--- Listed records Enclosed Below ---

Lemma counted_unsaved s s' : counted s s' -> unsaved s s'.
Proof.
  intros (H1 & H2 & H3 & H4 & H5 & H6). split; [done|]. left. rewrite H6. cbn.
  do 3 (split; [done|]). split; [|done]. right. split; [done|]. done.
Qed.

Lemma counted_same s s1 s2 : counted s s1 -> tframe s1 s2 -> same V (the_dev s1) (the_dev s2) ->
  active_table s2 = active_table s1 -> scratch_table s2 = scratch_table s1 -> counted s s2.
Proof.
  intros (H1 & H2 & H3 & H4 & H5 & H6) Hf [Hp Hu] Ha Hb.
  split; [by eapply tframe_trans|]. split; [congruence|]. split; [congruence|]. split; [done|].
  split; [auto|]. congruence.
Qed.

Lemma counted_cstep s s1 s2 : counted s s1 -> cstep V s1 s2 -> counted s s2.
Proof.
  intros H Hs. pose proof (tframe_cstep _ _ Hs). destruct Hs as (d & k & Hd & ->).
  by eapply counted_same.
Qed.

(** Writing the sealed table, and the counters after it. *)
Lemma write_and_align_spec s s1 v :
  let n := p_nv (persist V (the_dev s)) in
  v = nv1 n + 1 -> PS_OBJ_TABLE_SIZE c <= its_buf V ->
  nv2 n <= nv1 n -> nv3 n <= nv1 n ->
  counted s s1 -> wf_table N (obj_table s1) -> sealed V (obj_table s1) v ->
  wp (do! ps_object_table_fs_write_table in ps_object_table_align_nv_counters v) s1
    (fun _ s' => saved s s') (fun e s' => e <> PSA_SUCCESS /\ unsaved s s').
Proof.
  intros n Hv Hbuf Hn2 Hn3 Hcount Hwf Hseal.
  pose proof Hcount as (Hf & Ha & Hb & Hlt & Hup & Hp). fold n in Hlt.
  pose proof (ok_entries _ Hc) as HN.
  pose proof (length_table_bytes N (obj_table s1) ltac:(lia) Hwf) as Hlen.
  apply wp_bind. unfold ps_object_table_fs_write_table. apply wp_bind, wp_reads. call its_set_spec.
  - intros _ d (Hu1 & Hu2 & Hd). apply wp_modify. cbn beta.
    eapply wp_mono; [apply align_spec; cbn; rewrite ?Hd, ?Hp; cbn; fold n; unfold UINT32_MAX; lia| |].
    + intros _ s2 (d2 & -> & Hd2 & Hp2). cbn in Hp2. rewrite Hd, Hp in Hp2. cbn in Hp2. fold n in Hp2.
      split; cbn; auto.
      * eapply tframe_trans; [exact Hf|]. eapply tframe_trans; [apply tframe_dev|].
        eapply tframe_trans; [apply tframe_tables|apply tframe_dev].
      * fold n. by rewrite <- Hv.
      * rewrite Hp2. unfold PS_TABLE_FS_ID. by rewrite Hb.
      * rewrite Hp2, Hv. done.
    + intros e s2 (He & Hmf & d2 & -> & Hd2 & Hp2 & Hcw). cbn in Hp2, Hcw.
      rewrite Hd, Hp in Hp2, Hcw. cbn in Hp2, Hcw. split; [done|]. split.
      { eapply tframe_trans; [exact Hf|]. eapply tframe_trans; [apply tframe_dev|].
        eapply tframe_trans; [apply tframe_tables|apply tframe_dev]. }
      right. split; [done|]. split; [done|]. exists (obj_table s1). split; [apply Hf|]. split; [done|].
      fold n. rewrite <- Hv. split; [done|]. split; [lia|].
      split; [|clear -Hcw Hv; unfold n in Hv; rewrite Hv in *; exact Hcw].
      cbn. rewrite Hp2. unfold PS_TABLE_FS_ID. by rewrite Hb.
  - intros e d (He & Hd). cbn beta. split; [done|]. destruct Hd as [Hd|(Hmf & Hu1 & Hu2 & k & Hk & Hkl & Hd)].
    + apply counted_unsaved. eapply counted_same; [exact Hcount|apply tframe_dev|done|done|done].
    + split; [eapply tframe_trans; [exact Hf|apply tframe_dev]|]. right. split; [done|]. split; [done|].
      exists (obj_table s1). split; [apply Hf|]. split; [done|]. fold n. rewrite <- Hv.
      split; [done|]. split; [lia|]. cbn. rewrite Hd, Hp. cbn.
      rewrite Hkl, Nat2Z.id, firstn_all by (unfold PS_OBJ_TABLE_SIZE, PS_OBJECTS_TABLE_ENTRY_SIZE in Hbuf; lia).
      split; [unfold PS_TABLE_FS_ID; by rewrite Hb|]. unfold counters_within. cbn. fold n. lia.
Qed.

Lemma save_spec s :
  let n := p_nv (persist V (the_dev s)) in
  PS_OBJ_TABLE_SIZE c <= its_buf V -> wf_table N (obj_table s) -> iv_ok (ps_crypto_iv_buf s) ->
  nv2 n <= nv1 n -> nv3 n <= nv1 n ->
  wp ps_object_table_save_table s
    (fun _ s' => saved s s') (fun e s' => e <> PSA_SUCCESS /\ unsaved s s').
Proof.
  intros n Hbuf Hwf Hiv Hn2 Hn3. unfold ps_object_table_save_table. apply wp_bind.
  eapply wp_mono; [apply inc_nv_spec; eauto| |].
  2:{ intros e s1 (-> & d & -> & Hd). split; [done|]. split; [apply tframe_dev|]. cbn.
      left. do 2 (split; [done|]).
      destruct Hd as [(_ & Hnu & [Hp|[Hlt Hp]])|[[Hp Hu] _]]; rewrite Hp; (split; [done|]).
      - split; [by left|by intros ?].
      - split; [|by intros ?]. right. split; [|done]. unfold nv_get, UINT32_MAX in Hlt. cbn in Hlt. lia.
      - split; [by left|done]. }
  intros _ s1 (d & -> & (Hu1 & Hu2 & Hp) & Hlt). cbn beta. fold n in Hlt.
  unfold nv_get, UINT32_MAX in Hlt. cbn in Hlt.
  assert (Hcount : counted s (set_dev d s)).
  { split; [apply tframe_dev|]. cbn. fold n. auto 8 with lia. }
  apply wp_bind. eapply wp_mono; [apply read_nv_spec; eauto| |].
  2:{ intros e s2 (-> & _ & d2 & -> & Hq & _). split; [done|]. apply counted_unsaved.
      eapply counted_same; [exact Hcount|apply tframe_dev|by apply quiet_same|done|done]. }
  intros v s2 (d2 & -> & Hq & Hu3 & Hu4 & ->). cbn beta. cbn [the_dev set_dev].
  assert (Hv : nv_get TFM_PS_NV_COUNTER_1 (p_nv (persist V d)) = nv1 n + 1) by (rewrite Hp; done).
  rewrite Hv. clear Hv.
  assert (Hcount2 : counted s (set_dev d2 (set_dev d s))).
  { eapply counted_same; [exact Hcount|apply tframe_dev|by apply quiet_same|done|done]. }
  clear Hcount. set (s2 := set_dev d2 (set_dev d s)) in *.
  assert (Hw2 : wf_table N (obj_table s2) /\ iv_ok (ps_crypto_iv_buf s2)) by done.
  destruct Hw2 as [Hwf2 Hiv2]. clearbody s2. apply wp_bind.
  eapply wp_mono; [by apply setkey_spec| |].
  2:{ intros e s3 (He & _ & Hs3). split; [done|]. apply counted_unsaved. by eapply counted_cstep. }
  intros _ s3 [Hs3 Hk3]. cbn beta. pose proof (counted_cstep _ _ _ Hcount2 Hs3) as Hcount3.
  pose proof (tframe_cstep _ _ Hs3) as Hf3. apply wp_bind, wp_attempt.
  eapply wp_mono; [apply generate_spec; [done|by apply Hf3]| |].
  2:{ intros e s4 (He & Hf4 & Hk4 & Hs4 & Ha4 & Hb4). apply wp_bind.
      apply (attempt_destroykey V mf s4 s4); [done|apply cstep_refl|]. intros r s5 Hs5. apply wp_fail.
      split; [done|]. apply counted_unsaved. eapply counted_cstep; [|exact Hs5].
      by eapply counted_same. }
  intros _ s4 (Hf4 & Hk4 & Hs4 & Ha4 & Hb4 & Hx4 & Hseal4). cbn beta.
  assert (Hcount4 : counted s s4) by by eapply counted_same.
  apply wp_bind. eapply wp_mono; [by apply destroykey_spec| |].
  2:{ intros e s5 (He & _ & Hs5). split; [done|]. apply counted_unsaved. by eapply counted_cstep. }
  intros u5 s5 Hs5. cbn beta. pose proof (tframe_cstep _ _ Hs5) as Hf5.
  assert (Ht5 : obj_table s5 = obj_table s4) by (destruct Hs5 as (? & ? & _ & ->); done).
  eapply write_and_align_spec; eauto.
  - by eapply counted_cstep.
  - rewrite Ht5. eapply resealed_wf; [apply Hf4|done|]. by apply (tframe_wf s2 s3).
  - by rewrite Ht5.
Qed.
End Save.

(** * Protected Storage: encrypted objects

    Reading a file gives back the object it holds, and writing the object
    gives a file that holds it; no copy leaves its buffer. *)

Section ObjectSpec.
Context {dev : Type} (V : dev_view dev) (mf : Prop) {E : PsDev dev} {SP : PsDevSpec V E mf}.
Context (c : ps_config) (Hc : cfg_ok c).
Local Abbreviation MAX := (PS_MAX_OBJECT_DATA_SIZE c).
Local Abbreviation st := (ps_state dev).
Implicit Types s : st.

(** Everything but the current object, the buffers and the device stays. *)
Record oframe s s' : Prop := {
  of_table : obj_table s' = obj_table s;
  of_active : active_table s' = active_table s;
  of_scratch : scratch_table s' = scratch_table s;
  of_fid : info_fid s' = info_fid s;
  of_msg : the_msg s' = the_msg s;
  of_ram : ram_ok c s -> ram_ok c s'
}.

Lemma oframe_refl s : oframe s s.
Proof. by split. Qed.
Lemma oframe_trans s1 s2 s3 : oframe s1 s2 -> oframe s2 s3 -> oframe s1 s3.
Proof. intros [] []. split; try congruence; auto. Qed.
Lemma oframe_cstep s s' : cstep V s s' -> oframe s s'.
Proof. intros (d & k & _ & ->). split; try done. intros []. by split. Qed.
Lemma oframe_object s o : wf_crypto (header_crypto o) ->
  length (data o) = length (data (g_ps_object s)) -> oframe s (set_object o s).
Proof. intros H1 H2. split; try done. intros []. split; try done. cbn. by rewrite H2. Qed.
Lemma oframe_dev s d : oframe s (set_dev d s).
Proof. split; try done. intros []. by split. Qed.
Lemma oframe_buf s l : length l = length (ps_crypto_buf s) -> oframe s (set_buf l s).
Proof. intros H. split; try done. intros []. split; try done. cbn. by rewrite H. Qed.
Lemma oframe_iv s l : iv_ok l -> oframe s (set_iv_buf l s).
Proof. intros H. split; try done. intros []. by split. Qed.

(** ** Sizes *)
Lemma encrypt_size n : 0 <= n <= MAX -> PS_ENCRYPT_SIZE n = n + 12.
Proof.
  intros H. pose proof (ok_max _ Hc). unfold PS_ENCRYPT_SIZE, PS_OBJECT_HEADER_SIZE, sizeof_ps_crypto_t.
  rewrite u32_small; lia.
Qed.
Lemma max_pos : 61 <= MAX.
Proof.
  pose proof (ok_entries _ Hc) as H. unfold PS_OBJ_TABLE_ENTRIES, PS_OBJECTS_TABLE_ENTRY_SIZE, PS_OBJ_TABLE_HDR_SIZE in H.
  destruct (Z_lt_le_dec MAX 61) as [Hl|]; [|done].
  assert ((MAX - 29) / 32 < 1) by (apply Z.div_lt_upper_bound; lia). lia.
Qed.
Lemma max_encrypted : PS_MAX_ENCRYPTED_OBJ_SIZE c = MAX + 12.
Proof. pose proof max_pos. unfold PS_MAX_ENCRYPTED_OBJ_SIZE. apply encrypt_size. lia. Qed.
Lemma buf_len : PS_CRYPTO_BUF_LEN c = MAX + 28.
Proof. unfold PS_CRYPTO_BUF_LEN. rewrite max_encrypted. change PS_TAG_IV_LEN_MAX with 16. lia. Qed.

--- End of Enclosed Listed records ---

### Exercise
Here the output must be the lines above from the line with "eapply write_and_align_spec; eauto." to the line with "of_active : active_table", both included, duplicated word for word and nothing else.

### Result below
  eapply write_and_align_spec; eauto.
  - by eapply counted_cstep.
  - rewrite Ht5. eapply resealed_wf; [apply Hf4|done|]. by apply (tframe_wf s2 s3).
  - by rewrite Ht5.
Qed.
End Save.

(** * Protected Storage: encrypted objects

    Reading a file gives back the object it holds, and writing the object
    gives a file that holds it; no copy leaves its buffer. *)

Section ObjectSpec.
Context {dev : Type} (V : dev_view dev) (mf : Prop) {E : PsDev dev} {SP : PsDevSpec V E mf}.
Context (c : ps_config) (Hc : cfg_ok c).
Local Abbreviation MAX := (PS_MAX_OBJECT_DATA_SIZE c).
Local Abbreviation st := (ps_state dev).
Implicit Types s : st.

(** Everything but the current object, the buffers and the device stays. *)
Record oframe s s' : Prop := {
  of_table : obj_table s' = obj_table s;
  of_active : active_table s' = active_table s;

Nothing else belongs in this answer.